Times are surely a-changin’.
In the current day, it’s common knowledge that young Australian women are delaying marriage and motherhood, and simultaneously staying at home longer. Soaring house prices, economic pressures to obtain a tertiary qualification and wider social acceptance of de-facto relationships have all played a part in shaping these news trends.
As the norms surrounding marriage have shifted, so too have some of the traditions associated with them. The amassing of the good old ‘glory box’ (or ‘hope chest’ as it’s known in the U.S.) is one outdated custom.
Up until the mid-20th century, the collection of items for a glory box formed a rite of passage for young, ready-to-be-married women. The terms ‘glory’ or hope’, which are used to describe the box, evoke an image of a Jane Austen character, waiting in great anticipation for her future husband. While in the meantime, until such man arrives, she’ll remain content accumulating various household items for use during married life. In this context, marriage is the pinnacle of the woman’s life, with the glory box a symbol of this aspiration. But while marriage and motherhood remain significant life goals for many modern women, economic and non-family related desires have become increasingly important.
Today, the word ‘glory box’ is so far removed from the vocabularies of young women, that when I uttered the word ironically to my Dad the other day, he responded in shock that his young, self-declared feminist of a daughter would even know what the word meant. To him, and many others, the word is a remnant of a bygone era.
As a young, unmarried woman (and ardent feminist), I’ve found myself rejecting the old definition of the glory box and instead opted for a modern-day definition. In line with these new social trends, the 21st Century glory box should not be seen as a symbol of submission to one’s future husband and married life (as it can be seen) but as a expression of freedom and independence.

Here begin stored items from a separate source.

(** ** Examples *)

(** A host without an SSH key, a database that answers, a library that takes any
    relying party. *)
Definition demo_new : Config.Config -> res (@Server demo_templates) :=
  @New demo_templates (fun _ => Fail (errorString "no such file")) (fun _ => None) (fun _ _ => None) (fun m => map_to_list m).
Definition demo_database : DatabaseLib := {|
  pgx_ParseConfig := fun _ => None; pgx_NewWithConfig := fun _ => None; pgx_Ping := fun _ => None;
  iofs_New := None; migrate_New := fun _ => None; migrate_Up := fun _ => Some ErrNoChange |}.
Definition demo_main (env : string -> string) : @Outcome demo_templates :=
  @outcome demo_templates (fun _ => Fail (errorString "no such file")) (fun _ => None) (fun _ _ => None) (fun m => map_to_list m)
    env (fun _ => None) false demo_database.

(** A request is a preflight or not, and every other response names the method. *)
Definition demo_cors : CorsLib := {|
  cors_request := bool;
  cors_preflight := fun _ q => if q then Some (mkHTTPResponse 204 BEmpty [] [("Vary", "Origin")]) else None;
  cors_headers := fun _ _ => [("Vary", "Origin")] |}.

Definition demo_serve (s : @Server demo_templates) (q : bool) (r : Route) : P HTTPResponse :=
  @ServeHTTP calm AuthSpec.demo_auth BillingSpec.demo_stripe WGSpec.demo_lib AdminSpec.demo_webauthn
    AdminSpec.demo_nosurf demo_cors demo_templates s q AuthSpec.no_headers r.


Lemma interval_wraps_witness :
  exists s : @Server demo_templates, demo_main (demo_env "10000000000") = Panicked s /\ sv_pollerInterval s < 0.
Proof.
  eexists.
  exact (@interval_wraps demo_templates (fun _ => Fail (errorString "no such file")) (fun _ => None) (fun _ _ => None)
    (fun m => map_to_list m) (demo_env "10000000000") (fun _ => None) false demo_database _ _
    eq_refl eq_refl eq_refl eq_refl eq_refl eq_refl).
Defined.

While I’ve currently been using the term ‘glory box’ as a scapegoat for my tendency to hoard and stockpile home decor items, it’s intended use is for a time when I hope to have my own house and career. My ‘freedom’ box will be filled with things I hope to fill my own future house with, purchased with my own income from my own career. With this box, one’s hoped-for relationship status is irrelevant. The aspirational nature of the box remains unchanged, but the hopes slightly updated. Not only is the box a female undertaking, but something for both young men and women can use to express their desire to live their own lives on their own means.
But one thing I hope, is that my dreams and aspirations will require something a little bigger than a wooden box to fit in.